--- Prompt ---
Reproduce each line of the entries that carries "Harr".

--------------------------------

(* ===== verification/Effects.v ===== *)
(** * Effects: errors, results and numbers as text

    [ApiError] of [lib/errors.ts], the result of code that may throw it, and
    the text of numbers in messages. *)

From S2P Require Import Prelude JsString.

(** An error with an HTTP status and a stable machine-readable code. *)
Record ApiError := { status : Z; code : string; message : string }.

(** A computation that returns or throws. *)
Inductive result (A : Type) :=
  | Ok (x : A)
  | Throw (e : ApiError).
Arguments Ok {A} x.
Arguments Throw {A} e.

Global Instance result_ret : MRet result := λ A x, Ok x.
Global Instance result_bind : MBind result := λ A B f m,
  match m with Ok x => f x | Throw e => Throw e end.

Definition throw {A} (st : Z) (c m : string) : result A :=
  Throw {| status := st; code := c; message := m |}.
Definition is_ok {A} (r : result A) : bool := match r with Ok _ => true | Throw _ => false end.

Lemma result_bind_Ok {A B} (m : result A) (f : A → result B) y :
  m ≫= f = Ok y ↔ ∃ x, m = Ok x ∧ f x = Ok y.
Proof. destruct m; simpl; split; [eauto|by intros (? & [= ->] & ?)|done|by intros (? & ? & ?)]. Qed.

(** Text in double quotes. *)
Definition dquote : string := String (Ascii.ascii_of_nat 34) EmptyString.
Definition quoted (s : string) : string := dquote +++ s +++ dquote.

(** [(n / d).toFixed(1)] for [0 <= n] and [0 < d]: the nearest tenth, the
    larger of two. *)
Definition to_fixed1 (n d : Z) : string :=
  let t := ((20 * n + d) / (2 * d))%Z in
  show_Z (t / 10) +++ "." +++ show_Z (t `mod` 10).

Definition GiB : Z := (1024 ^ 3)%Z.
(** [(n / GiB).toFixed(1)] *)
Definition show_GiB (n : Z) : string := to_fixed1 n GiB.

Lemma GiB_pos : (0 < GiB)%Z.
Proof. reflexivity. Qed.

Example to_fixed1_half : to_fixed1 (5 * GiB + GiB / 4) GiB = "5.3".
Proof. vm_compute. reflexivity. Qed.

(** ** Reachability under a step relation *)
Section rtc_invariant.
Context {S : Type} (step : S → S → Prop).

Lemma rtc_preserves (P : S → Prop) s s' :
  (∀ x y, P x → step x y → P y) → P s → rtc step s s' → P s'.
Proof. intros Hstep HP Hr. induction Hr; eauto. Qed.
End rtc_invariant.

#[export] Hint Resolve GiB_pos : incus.

(** ** JSON values *)
Local Set Warnings "-register-all".

Inductive Json :=
  | JNull
  | JBool (b : bool)
  | JNum (n : Z)
  | JStr (s : string)
  | JArr (l : list Json)
  | JObj (l : list (string * Json)).

(** Induction on a value: every element and every entry is smaller. *)
Section json_induction.
Context (P : Json → Prop).
Context (Hnull : P JNull) (Hbool : ∀ b, P (JBool b)) (Hnum : ∀ n, P (JNum n)) (Hstr : ∀ s, P (JStr s)).
Context (Harr : ∀ l, Forall P l → P (JArr l)) (Hobj : ∀ l, Forall (λ kx, P kx.2) l → P (JObj l)).

Fixpoint json_induction (v : Json) : P v :=
  match v with
  | JNull => Hnull
  | JBool b => Hbool b
  | JNum n => Hnum n
  | JStr s => Hstr s
  | JArr l => Harr l ((fix go l : Forall P l :=
                         match l with
                         | [] => Forall_nil_2 _
                         | x :: l => Forall_cons_2 _ _ _ (json_induction x) (go l)
                         end) l)
  | JObj l => Hobj l ((fix go l : Forall (λ kx, P kx.2) l :=
                         match l with
                         | [] => Forall_nil_2 _
                         | kx :: l => Forall_cons_2 _ _ _ (json_induction kx.2) (go l)
                         end) l)
  end.
End json_induction.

--------------------------------

--- Expected output ---
Context (Harr : ∀ l, Forall P l → P (JArr l)) (Hobj : ∀ l, Forall (λ kx, P kx.2) l → P (JObj l)).
  | JArr l => Harr l ((fix go l : Forall P l :=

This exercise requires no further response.